Rifiuti selvaggi, Russo: «Più telecamere e segnalazioni in Procura»
Il consigliere di maggioranza ha presentato in Terza commissione una mozione per installare la videosorveglianza del Comune nelle aree critiche e punire i responsabili

CROTONE Una proposta d'azione decisa e mirata per arginare l'inciviltà e il continuo degrado urbano provocato dall'abbandono incontrollato di scarti e spazzatura in diversi quartieri della città.
Il consigliere comunale Giovanni Russo, esponente del gruppo Democrazia e libertà e componente della Terza commissione consiliare, ha inoltrato una formale richiesta d'intervento indirizzata al presidente dell'organismo permanente, Giuseppe Castagnino.

Il testo e le richieste avanzate nella nota ufficiale
L'obiettivo primario della sollecitazione è quello di calendarizzare una specifica proposta di mozione volta all'adozione di strumenti tecnologici di proprietà dell'amministrazione per incastrare gli incivili.

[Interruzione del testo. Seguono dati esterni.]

Lemma rm_staging_places s a x b : at_places s a x b →
  match ws_rm staging s with
  | (Ret _, s') => at_places s' a no_tree b
  | (Throw _, s') => ∃ y, at_places s' a y b
  end.
Proof.
  intros [Hs Hd Ht Hb]. pose proof (rm_keeps staging s) as Hk. pose proof (rm_removes staging s) as Hr.
  destruct (ws_rm staging s) as [[[]|e] s']; cbn in *; [|exists (tree_at s' staging)];
    split; try untouched; [by apply Hr|done].
Qed.

Lemma start_places d : kept_outside [] d0 d → at_places d old no_tree no_tree.
Proof. intros Hk. eapply places_kept; [done|]. by split. Qed.

(** *** The [try] block *)

Lemma runs_during {A} p (m : Io.io Disk script_error A) Q d :
  runs m (λ r s t, Q match r with Ret a => Ret a | Throw e => Throw (e, p) end s t) d → runs (during p m) Q d.
Proof.
  intros Hm. apply runs_catch. eapply runs_mono; [exact Hm|].
  intros [a|e] s t HQ; [done|]. apply runs_throw. by rewrite app_nil_r.
Qed.

Lemma runs_ws {A} (op : Disk → outcome errno A * Disk) (Q : outcome script_error A → Disk → list Disk → Prop) d :
  (∀ r s, op d = (r, s) → Q match r with Ret a => Ret a | Throw e => Throw (platform_error e) end s [s]) →
  runs (ws op) Q d.
Proof. apply runs_call. Qed.

Lemma runs_pathExists p (Q : outcome script_error bool → Disk → list Disk → Prop) d :
  (∀ s b, kept_outside [] d s → (b = false → holds d p no_tree) → Q (Ret b) s [s]) →
  (∀ s e, kept_outside [] d s → Q (Throw (platform_error e)) s [s]) →
  runs (pathExists p) Q d.
Proof.
  intros HR HT. apply runs_catch, runs_bind, runs_ws. intros r s Hl.
  pose proof (lstat_keeps p d) as Hk. pose proof (lstat_missing p d) as Hm. rewrite Hl in Hk, Hm. cbn in *.
  destruct r as [u|[]]; cbn; [by apply HR| |by apply HT..].
  apply HR; [done|]. intros _. by apply Hm.
Qed.
Lemma hash_lines_decides files acc :
  D (hash_lines sha256 repositoryRoot files acc)
    (λ d t, ∃ rest, tree_text d files = Some rest ∧ t = (acc ++ rest)%string).
Proof.
  revert acc. induction files as [|file files IH]; intros acc; cbn [hash_lines tree_text].
  - eapply decides_iff; [|apply decides_ret]. intros d t. split.
    + intros ->. exists "". by rewrite append_nil_r.
    + intros (? & [= <-] & ->). by rewrite append_nil_r.
  - eapply decides_iff; [|apply d_bind; [apply d_read|intros bytes; apply IH]]. intros d t. cbn.
    rewrite normalizePath_id. split.
    + intros (bytes & Hb & rest & Hr & ->). rewrite Hb. cbn. rewrite Hr. cbn. eexists. split; [done|]. by rewrite append_assoc.
    + destruct (content_at d file) as [bytes|]; cbn; [|by intros (? & ? & _)].
      destruct (tree_text d files) as [rest|]; cbn; [|by intros (? & ? & _)].
      intros (? & [= <-] & ->). exists bytes. split; [done|]. exists rest. split; [done|]. by rewrite append_assoc.
Qed.

Lemma calculateTreeHash_decides : D (calculateTreeHash sha256 repositoryRoot depth) tree_is.
Proof.
  eapply decides_iff; [|apply d_bind; [apply collectFiles_decides, vendor_normal|intros files];
    apply d_bind; [apply hash_lines_decides|intros tree; apply decides_ret]].
  intros d t. unfold tree_is, names_of. split.
  - intros (files & Hl & text & (rest & Ht & ->) & ->). exists files, rest. split_and!; [done..|].
    f_equal. apply list_fmap_ext. intros i p _. by rewrite normalizePath_id.
  - intros (files & text & Hl & Ht & ->). exists files. split; [done|]. exists text. split; [by exists text|].
    f_equal. apply list_fmap_ext. intros i p _. by rewrite normalizePath_id.
Qed.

Il consigliere Giovanni Russo ha depositato in terza commissione, quest'oggi, «al fine di evitare il rilascio di spazzatura nelle zone di via Acquabona, Trafinello ed in genere in tutte le zone della città di Crotone dove vengono depositate spazzatura ed oggetti di scarto», la proposta di mozione per «l'inserimento di telecamere di proprietà del Comune di Crotone al fine di identificare i soggetti responsabili, demandando alla Procura della Repubblica per le sanzioni penali per danno ambientale ed ovviamente la chiusura delle attività commerciali qualora soggetti responsabili dovessero individuarsi in titolari di attività commerciali».
L'iniziativa punta dunque a un cambio di passo rigoroso: non solo l'installazione di occhi elettronici comunali nei punti storicamente più esposti al malcostume, ma anche un pugno di ferro procedurale che preveda la segnalazione diretta all'autorità giudiziaria e la sospensione delle licenze per gli esercizi commerciali coinvolti.